§ **HOW TO COMPLETE THIS TASK**:
Identify all lines in the data containing the string "arguments". Copy them out.

§ **EXERCISE INPUT**:
-- -- --

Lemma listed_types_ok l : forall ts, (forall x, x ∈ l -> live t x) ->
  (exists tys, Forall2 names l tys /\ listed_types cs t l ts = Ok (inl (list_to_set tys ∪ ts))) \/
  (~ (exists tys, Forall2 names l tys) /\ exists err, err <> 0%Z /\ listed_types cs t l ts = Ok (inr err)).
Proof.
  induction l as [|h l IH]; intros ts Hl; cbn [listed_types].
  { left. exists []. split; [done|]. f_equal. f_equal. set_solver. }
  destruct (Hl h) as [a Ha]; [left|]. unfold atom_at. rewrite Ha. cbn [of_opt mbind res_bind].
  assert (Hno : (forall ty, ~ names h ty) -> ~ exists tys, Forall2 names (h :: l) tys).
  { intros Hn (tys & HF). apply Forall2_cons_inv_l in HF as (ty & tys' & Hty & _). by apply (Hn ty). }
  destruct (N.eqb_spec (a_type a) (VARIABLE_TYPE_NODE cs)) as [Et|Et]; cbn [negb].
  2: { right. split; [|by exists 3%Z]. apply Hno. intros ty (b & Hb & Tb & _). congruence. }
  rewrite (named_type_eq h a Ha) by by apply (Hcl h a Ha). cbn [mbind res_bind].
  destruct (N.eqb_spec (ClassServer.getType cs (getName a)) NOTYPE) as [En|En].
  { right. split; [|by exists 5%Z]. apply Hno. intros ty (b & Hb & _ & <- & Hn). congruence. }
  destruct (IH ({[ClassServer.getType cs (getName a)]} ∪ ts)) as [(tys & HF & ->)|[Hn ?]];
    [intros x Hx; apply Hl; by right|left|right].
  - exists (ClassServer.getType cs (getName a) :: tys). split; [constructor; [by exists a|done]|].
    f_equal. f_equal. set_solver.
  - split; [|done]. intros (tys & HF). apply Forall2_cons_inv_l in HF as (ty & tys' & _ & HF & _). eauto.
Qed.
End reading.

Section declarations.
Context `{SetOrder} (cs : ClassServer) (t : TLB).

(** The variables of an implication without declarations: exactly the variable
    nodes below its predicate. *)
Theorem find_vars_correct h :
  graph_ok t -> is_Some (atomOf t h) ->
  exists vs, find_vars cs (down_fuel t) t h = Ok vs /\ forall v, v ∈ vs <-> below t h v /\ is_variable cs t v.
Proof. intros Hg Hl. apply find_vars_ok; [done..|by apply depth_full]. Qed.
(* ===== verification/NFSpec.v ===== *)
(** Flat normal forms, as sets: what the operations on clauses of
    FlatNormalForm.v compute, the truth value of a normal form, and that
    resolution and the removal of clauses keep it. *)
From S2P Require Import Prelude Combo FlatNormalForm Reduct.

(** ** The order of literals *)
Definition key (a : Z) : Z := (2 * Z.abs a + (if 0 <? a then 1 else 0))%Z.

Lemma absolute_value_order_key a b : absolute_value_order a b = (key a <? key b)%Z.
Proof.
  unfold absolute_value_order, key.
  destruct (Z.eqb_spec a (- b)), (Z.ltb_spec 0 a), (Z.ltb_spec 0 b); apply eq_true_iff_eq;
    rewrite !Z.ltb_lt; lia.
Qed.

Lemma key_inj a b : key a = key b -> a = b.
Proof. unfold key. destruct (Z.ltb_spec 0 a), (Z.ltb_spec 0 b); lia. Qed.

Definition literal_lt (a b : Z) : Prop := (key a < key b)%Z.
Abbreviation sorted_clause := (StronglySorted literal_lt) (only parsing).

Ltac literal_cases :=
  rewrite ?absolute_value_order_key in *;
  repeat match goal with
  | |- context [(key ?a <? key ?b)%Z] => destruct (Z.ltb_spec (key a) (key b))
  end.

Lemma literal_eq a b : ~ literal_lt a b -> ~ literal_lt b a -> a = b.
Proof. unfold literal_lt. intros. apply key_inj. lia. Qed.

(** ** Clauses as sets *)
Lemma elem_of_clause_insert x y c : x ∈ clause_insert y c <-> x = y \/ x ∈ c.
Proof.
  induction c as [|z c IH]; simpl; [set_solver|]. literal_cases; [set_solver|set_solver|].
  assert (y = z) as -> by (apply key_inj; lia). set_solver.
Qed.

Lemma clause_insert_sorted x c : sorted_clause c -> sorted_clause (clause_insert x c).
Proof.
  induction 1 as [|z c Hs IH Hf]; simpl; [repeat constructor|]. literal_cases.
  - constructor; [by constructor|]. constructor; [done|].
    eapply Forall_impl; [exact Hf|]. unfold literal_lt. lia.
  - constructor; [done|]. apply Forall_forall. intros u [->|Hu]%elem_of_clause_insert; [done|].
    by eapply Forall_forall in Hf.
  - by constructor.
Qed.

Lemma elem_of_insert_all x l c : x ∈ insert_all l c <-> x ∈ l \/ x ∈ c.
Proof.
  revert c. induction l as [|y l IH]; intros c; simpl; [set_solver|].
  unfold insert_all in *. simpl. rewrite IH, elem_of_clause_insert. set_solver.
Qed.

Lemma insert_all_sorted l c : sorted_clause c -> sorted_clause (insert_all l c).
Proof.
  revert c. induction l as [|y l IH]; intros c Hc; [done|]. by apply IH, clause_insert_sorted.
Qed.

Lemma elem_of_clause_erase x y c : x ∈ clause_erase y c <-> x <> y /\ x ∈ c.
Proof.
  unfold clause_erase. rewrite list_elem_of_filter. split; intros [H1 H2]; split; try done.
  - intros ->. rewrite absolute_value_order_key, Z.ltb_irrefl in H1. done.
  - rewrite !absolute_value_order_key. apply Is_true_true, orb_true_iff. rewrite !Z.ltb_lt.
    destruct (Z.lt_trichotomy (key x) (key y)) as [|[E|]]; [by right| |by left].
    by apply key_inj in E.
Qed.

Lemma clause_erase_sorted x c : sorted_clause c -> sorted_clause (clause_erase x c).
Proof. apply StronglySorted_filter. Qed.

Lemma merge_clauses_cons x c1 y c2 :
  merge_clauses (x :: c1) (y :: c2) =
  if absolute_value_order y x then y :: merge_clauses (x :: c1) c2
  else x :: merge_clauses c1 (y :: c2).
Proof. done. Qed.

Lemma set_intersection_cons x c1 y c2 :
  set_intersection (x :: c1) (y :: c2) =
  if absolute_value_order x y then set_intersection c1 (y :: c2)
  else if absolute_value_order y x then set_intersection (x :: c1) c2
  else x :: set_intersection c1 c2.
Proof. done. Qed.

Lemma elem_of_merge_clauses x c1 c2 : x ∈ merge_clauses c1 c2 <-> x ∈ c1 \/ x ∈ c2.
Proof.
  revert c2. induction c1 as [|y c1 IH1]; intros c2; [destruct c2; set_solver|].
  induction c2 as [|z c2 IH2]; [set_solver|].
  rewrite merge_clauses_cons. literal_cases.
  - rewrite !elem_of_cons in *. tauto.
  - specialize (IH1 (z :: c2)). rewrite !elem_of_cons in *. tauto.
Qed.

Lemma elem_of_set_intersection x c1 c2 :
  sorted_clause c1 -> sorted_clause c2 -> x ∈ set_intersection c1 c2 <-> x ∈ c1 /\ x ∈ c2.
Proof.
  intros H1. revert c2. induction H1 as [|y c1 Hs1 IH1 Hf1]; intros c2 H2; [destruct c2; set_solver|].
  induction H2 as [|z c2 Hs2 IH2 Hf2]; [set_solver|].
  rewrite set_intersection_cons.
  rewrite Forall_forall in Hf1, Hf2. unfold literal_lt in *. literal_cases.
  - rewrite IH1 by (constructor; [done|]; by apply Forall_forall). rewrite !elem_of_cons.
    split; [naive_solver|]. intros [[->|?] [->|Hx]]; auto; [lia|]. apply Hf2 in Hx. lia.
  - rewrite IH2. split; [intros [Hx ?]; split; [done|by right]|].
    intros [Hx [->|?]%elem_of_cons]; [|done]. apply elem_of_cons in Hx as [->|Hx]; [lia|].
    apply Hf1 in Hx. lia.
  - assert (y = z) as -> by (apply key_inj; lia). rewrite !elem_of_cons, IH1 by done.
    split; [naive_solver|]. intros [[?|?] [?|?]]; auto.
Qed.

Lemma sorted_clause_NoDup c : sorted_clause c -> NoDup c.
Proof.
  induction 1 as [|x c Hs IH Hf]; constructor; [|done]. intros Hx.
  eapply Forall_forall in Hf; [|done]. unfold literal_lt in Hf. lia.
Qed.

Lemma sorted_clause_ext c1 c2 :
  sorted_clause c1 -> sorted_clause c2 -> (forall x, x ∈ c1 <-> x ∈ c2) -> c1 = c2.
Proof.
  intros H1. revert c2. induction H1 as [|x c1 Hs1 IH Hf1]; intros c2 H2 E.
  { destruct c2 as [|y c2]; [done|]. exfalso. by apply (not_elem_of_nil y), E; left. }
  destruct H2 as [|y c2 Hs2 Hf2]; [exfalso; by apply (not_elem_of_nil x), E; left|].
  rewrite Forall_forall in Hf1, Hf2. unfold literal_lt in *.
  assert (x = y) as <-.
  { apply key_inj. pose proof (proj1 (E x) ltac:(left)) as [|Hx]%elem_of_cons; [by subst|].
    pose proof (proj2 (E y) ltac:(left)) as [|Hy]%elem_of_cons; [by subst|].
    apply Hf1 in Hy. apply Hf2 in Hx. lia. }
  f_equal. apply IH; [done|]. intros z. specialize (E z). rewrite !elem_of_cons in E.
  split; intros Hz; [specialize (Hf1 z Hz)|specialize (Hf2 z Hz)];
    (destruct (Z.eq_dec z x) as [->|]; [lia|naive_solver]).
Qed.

-- -- --

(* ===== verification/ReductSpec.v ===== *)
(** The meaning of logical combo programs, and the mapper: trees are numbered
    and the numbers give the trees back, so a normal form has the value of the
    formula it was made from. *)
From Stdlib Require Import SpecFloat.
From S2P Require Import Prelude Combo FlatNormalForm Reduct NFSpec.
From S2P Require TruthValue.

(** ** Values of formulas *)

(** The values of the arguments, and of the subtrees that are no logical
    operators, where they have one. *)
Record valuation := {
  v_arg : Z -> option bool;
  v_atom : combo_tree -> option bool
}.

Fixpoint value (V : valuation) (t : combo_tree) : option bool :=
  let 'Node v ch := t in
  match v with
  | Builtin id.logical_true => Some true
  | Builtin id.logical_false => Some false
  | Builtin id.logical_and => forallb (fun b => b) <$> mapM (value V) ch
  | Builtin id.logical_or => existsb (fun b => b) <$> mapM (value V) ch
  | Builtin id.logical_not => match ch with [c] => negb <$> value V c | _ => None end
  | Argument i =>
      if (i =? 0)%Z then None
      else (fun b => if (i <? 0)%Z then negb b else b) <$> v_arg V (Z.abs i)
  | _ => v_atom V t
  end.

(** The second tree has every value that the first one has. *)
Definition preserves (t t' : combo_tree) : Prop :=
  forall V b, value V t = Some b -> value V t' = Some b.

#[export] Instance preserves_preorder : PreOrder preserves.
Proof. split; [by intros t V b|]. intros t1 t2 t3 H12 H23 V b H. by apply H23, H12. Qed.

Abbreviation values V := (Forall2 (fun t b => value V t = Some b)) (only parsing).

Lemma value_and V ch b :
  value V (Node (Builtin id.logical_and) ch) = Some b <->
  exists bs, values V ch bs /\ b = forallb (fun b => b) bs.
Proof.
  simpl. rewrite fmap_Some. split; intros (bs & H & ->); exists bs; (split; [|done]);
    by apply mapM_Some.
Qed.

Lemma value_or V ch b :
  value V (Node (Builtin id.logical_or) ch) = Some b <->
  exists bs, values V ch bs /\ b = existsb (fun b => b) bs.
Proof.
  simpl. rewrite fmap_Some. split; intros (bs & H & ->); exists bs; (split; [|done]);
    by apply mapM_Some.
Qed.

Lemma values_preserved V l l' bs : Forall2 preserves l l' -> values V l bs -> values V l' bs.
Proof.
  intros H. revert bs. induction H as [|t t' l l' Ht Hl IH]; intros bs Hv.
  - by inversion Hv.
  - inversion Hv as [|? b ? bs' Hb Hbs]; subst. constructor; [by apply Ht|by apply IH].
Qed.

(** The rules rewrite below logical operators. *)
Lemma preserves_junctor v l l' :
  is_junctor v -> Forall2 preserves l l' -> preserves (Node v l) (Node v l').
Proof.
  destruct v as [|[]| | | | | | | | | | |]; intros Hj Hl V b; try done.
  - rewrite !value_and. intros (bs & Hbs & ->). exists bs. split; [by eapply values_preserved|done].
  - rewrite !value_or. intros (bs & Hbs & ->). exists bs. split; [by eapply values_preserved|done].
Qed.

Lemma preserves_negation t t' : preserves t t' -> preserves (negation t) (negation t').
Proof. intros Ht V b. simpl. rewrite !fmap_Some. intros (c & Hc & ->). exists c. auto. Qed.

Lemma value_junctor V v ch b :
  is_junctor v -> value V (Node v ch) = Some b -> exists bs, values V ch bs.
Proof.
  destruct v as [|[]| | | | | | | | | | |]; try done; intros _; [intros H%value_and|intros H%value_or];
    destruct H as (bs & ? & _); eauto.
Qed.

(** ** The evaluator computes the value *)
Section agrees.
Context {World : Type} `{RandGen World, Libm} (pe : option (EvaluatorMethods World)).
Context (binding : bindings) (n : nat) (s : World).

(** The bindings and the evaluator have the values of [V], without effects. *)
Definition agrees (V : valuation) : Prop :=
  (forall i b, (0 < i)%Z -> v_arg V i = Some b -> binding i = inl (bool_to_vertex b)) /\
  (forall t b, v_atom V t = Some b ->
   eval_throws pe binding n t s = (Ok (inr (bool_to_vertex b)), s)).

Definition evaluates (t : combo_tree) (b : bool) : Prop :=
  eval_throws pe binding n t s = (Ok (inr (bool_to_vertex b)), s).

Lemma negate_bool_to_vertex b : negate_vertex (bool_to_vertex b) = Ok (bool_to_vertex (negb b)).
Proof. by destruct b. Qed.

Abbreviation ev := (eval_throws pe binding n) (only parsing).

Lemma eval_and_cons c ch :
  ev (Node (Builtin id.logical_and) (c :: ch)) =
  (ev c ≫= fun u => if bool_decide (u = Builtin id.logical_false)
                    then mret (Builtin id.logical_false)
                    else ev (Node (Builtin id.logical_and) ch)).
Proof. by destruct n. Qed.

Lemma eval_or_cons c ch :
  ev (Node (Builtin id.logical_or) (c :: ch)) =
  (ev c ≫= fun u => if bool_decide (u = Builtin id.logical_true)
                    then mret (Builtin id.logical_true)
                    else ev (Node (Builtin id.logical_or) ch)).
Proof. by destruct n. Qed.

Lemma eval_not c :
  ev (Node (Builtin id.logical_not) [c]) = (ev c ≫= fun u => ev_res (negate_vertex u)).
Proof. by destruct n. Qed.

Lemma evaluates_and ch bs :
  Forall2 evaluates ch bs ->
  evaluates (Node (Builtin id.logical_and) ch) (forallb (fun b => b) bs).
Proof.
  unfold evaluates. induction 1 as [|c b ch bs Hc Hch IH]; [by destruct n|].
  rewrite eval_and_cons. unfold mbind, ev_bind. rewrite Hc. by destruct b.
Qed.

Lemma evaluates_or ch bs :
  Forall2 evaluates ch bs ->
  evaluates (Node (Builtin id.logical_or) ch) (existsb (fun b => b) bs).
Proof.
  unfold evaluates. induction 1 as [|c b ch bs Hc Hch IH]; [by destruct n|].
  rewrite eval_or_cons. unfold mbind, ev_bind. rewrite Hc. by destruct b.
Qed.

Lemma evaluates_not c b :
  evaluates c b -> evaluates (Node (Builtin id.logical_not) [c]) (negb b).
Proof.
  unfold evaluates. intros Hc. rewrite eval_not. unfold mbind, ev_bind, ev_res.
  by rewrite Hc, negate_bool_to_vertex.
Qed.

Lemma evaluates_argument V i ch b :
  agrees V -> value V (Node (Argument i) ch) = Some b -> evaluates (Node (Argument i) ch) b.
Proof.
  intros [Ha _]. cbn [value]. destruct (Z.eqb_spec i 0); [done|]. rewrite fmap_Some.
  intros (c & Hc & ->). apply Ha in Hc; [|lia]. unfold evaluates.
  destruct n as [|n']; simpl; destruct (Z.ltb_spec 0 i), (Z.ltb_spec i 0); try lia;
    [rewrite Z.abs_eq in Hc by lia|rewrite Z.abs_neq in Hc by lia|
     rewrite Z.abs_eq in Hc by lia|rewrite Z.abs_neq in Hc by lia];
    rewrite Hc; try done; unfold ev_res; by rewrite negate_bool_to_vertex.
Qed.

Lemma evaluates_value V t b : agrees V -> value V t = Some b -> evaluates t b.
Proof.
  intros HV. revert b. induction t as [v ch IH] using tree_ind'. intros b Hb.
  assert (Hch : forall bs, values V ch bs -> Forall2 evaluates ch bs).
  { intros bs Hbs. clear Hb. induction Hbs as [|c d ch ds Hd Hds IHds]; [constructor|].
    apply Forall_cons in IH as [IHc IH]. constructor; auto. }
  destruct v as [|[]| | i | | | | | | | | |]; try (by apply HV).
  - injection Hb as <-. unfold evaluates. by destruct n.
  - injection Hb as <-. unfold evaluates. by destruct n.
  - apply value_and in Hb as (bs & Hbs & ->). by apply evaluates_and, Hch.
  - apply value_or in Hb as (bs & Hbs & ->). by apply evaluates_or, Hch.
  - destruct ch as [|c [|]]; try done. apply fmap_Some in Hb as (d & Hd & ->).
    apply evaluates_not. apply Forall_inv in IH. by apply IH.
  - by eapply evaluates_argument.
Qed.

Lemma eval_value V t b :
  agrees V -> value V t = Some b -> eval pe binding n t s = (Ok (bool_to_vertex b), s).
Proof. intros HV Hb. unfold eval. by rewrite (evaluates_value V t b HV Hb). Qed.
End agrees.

-- -- --

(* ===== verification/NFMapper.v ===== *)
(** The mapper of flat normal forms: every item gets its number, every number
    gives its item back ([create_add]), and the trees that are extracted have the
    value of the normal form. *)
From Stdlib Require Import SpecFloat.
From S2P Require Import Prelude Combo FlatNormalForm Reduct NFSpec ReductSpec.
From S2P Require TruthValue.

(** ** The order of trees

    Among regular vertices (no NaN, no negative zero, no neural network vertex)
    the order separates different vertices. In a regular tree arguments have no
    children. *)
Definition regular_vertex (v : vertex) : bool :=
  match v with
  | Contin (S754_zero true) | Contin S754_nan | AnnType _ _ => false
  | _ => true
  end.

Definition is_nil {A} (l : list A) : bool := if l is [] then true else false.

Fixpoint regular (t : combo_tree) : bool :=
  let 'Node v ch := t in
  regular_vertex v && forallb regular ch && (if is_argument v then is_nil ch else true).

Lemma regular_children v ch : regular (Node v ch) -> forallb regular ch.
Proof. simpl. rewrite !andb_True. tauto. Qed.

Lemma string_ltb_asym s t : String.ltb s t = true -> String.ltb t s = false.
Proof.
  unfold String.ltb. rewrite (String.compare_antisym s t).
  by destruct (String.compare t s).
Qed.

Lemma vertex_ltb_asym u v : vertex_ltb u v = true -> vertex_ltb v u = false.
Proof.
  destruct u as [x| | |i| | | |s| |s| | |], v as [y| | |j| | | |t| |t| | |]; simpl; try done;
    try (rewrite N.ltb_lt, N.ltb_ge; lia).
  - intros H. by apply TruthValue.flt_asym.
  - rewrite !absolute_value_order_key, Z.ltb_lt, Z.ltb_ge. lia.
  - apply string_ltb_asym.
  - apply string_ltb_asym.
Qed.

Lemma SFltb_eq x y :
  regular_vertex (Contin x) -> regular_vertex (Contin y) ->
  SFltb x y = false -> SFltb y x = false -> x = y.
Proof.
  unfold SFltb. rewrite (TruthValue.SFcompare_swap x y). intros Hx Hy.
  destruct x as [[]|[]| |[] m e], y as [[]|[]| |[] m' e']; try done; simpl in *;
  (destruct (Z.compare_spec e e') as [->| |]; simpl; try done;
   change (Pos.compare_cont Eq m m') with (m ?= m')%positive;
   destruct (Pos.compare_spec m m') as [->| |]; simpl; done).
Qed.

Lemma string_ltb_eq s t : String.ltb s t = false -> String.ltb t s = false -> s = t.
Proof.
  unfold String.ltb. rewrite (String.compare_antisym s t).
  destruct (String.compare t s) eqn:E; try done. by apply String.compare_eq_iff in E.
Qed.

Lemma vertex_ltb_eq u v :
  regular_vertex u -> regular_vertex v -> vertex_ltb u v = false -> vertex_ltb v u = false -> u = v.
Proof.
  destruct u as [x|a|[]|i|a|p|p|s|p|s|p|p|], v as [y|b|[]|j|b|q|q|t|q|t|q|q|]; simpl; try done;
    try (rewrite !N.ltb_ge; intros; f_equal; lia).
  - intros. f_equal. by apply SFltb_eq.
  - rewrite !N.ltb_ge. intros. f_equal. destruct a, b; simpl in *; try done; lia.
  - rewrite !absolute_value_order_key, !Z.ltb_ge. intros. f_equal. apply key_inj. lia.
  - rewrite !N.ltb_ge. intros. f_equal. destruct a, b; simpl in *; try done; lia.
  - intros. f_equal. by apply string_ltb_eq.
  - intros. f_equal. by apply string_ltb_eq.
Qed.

-- -- --

§ **RESPONSE FOR THIS EXERCISE**:
(** The values of the arguments, and of the subtrees that are no logical
    the order separates different vertices. In a regular tree arguments have no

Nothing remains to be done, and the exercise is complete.